__Task to carry out__
For this task, retype the records below exactly.
*** Opening of Data extracts ***
(** ** Properties *)

(** C29: No command that names a provider other than the launch's own reaches the host.
    A forwarded frame is the caller's frame byte for byte, unless it is a command that
    names the public provider: then exactly that field becomes the internal name, every
    other path reads the same, and the host parses what the adapter meant. *)
Theorem client_provider_guard {SJ : SerdeJson} {SJL : SerdeJsonLaws SJ} frame pending public b pending' :
  adapt_client_frame frame pending public = (Forward b, pending') ->
  match command frame with
  | None => b = frame
  | Some (v, method) =>
      match named_provider method v with
      | None => b = frame
      | Some p =>
          (p = public /\ exists path v', provider_path method = Some path /\ b = encode_frame v'
             /\ at_path path v' = Some (JString INTERNAL_PROVIDER)
             /\ (forall q, diverges path q = true -> at_path q v' = at_path q v)
             /\ (exact_value v = true -> parse_frame b = Some v'))
          \/ (p = EmptyString /\ b = frame)
      end
  end.
Proof.
  intros H. apply adapt_client_frame_cases in H. destruct (command frame) as [[v method]|].
  2:{ by destruct H as [[= ->] _]. }
  destruct (named_provider method v) as [p|] eqn:En; [|by apply register_forward in H as [-> _]].
  destruct (String.eqb_spec p public) as [->|Hp].
  - apply register_forward in H as [-> _]. left. split; [done|]. unfold named_provider in En.
    destruct (provider_path method) as [path|]; [|done]. cbn [mbind option_bind default from_option Datatypes.id] in *.
    destruct (at_path path v) as [w|] eqn:Ew; [|done]. eexists _, _. split; [done|]. split; [done|].
    split; [by eapply set_at_path_get|]. split; [intros q; apply set_at_path_other|].
    intros Hv. apply parse_encode_frame. by apply exact_set_at_path.
  - destruct (is_empty p) eqn:Ee.
    + apply register_forward in H as [-> _]. right. by destruct p.
    + destruct H as [H _]. symmetry in H. by apply refuse_provider_not_forward in H.
Qed.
*** Close of Data extracts ***
__Written reply__
(** ** Properties *)

(** C29: No command that names a provider other than the launch's own reaches the host.
    A forwarded frame is the caller's frame byte for byte, unless it is a command that
    names the public provider: then exactly that field becomes the internal name, every
    other path reads the same, and the host parses what the adapter meant. *)
Theorem client_provider_guard {SJ : SerdeJson} {SJL : SerdeJsonLaws SJ} frame pending public b pending' :
  adapt_client_frame frame pending public = (Forward b, pending') ->
  match command frame with
  | None => b = frame
  | Some (v, method) =>
      match named_provider method v with
      | None => b = frame
      | Some p =>
          (p = public /\ exists path v', provider_path method = Some path /\ b = encode_frame v'
             /\ at_path path v' = Some (JString INTERNAL_PROVIDER)
             /\ (forall q, diverges path q = true -> at_path q v' = at_path q v)
             /\ (exact_value v = true -> parse_frame b = Some v'))
          \/ (p = EmptyString /\ b = frame)
      end
  end.
Proof.
  intros H. apply adapt_client_frame_cases in H. destruct (command frame) as [[v method]|].
  2:{ by destruct H as [[= ->] _]. }
  destruct (named_provider method v) as [p|] eqn:En; [|by apply register_forward in H as [-> _]].
  destruct (String.eqb_spec p public) as [->|Hp].
  - apply register_forward in H as [-> _]. left. split; [done|]. unfold named_provider in En.
    destruct (provider_path method) as [path|]; [|done]. cbn [mbind option_bind default from_option Datatypes.id] in *.
    destruct (at_path path v) as [w|] eqn:Ew; [|done]. eexists _, _. split; [done|]. split; [done|].
    split; [by eapply set_at_path_get|]. split; [intros q; apply set_at_path_other|].
    intros Hv. apply parse_encode_frame. by apply exact_set_at_path.
  - destruct (is_empty p) eqn:Ee.
    + apply register_forward in H as [-> _]. right. by destruct p.
    + destruct H as [H _]. symmetry in H. by apply refuse_provider_not_forward in H.
Qed.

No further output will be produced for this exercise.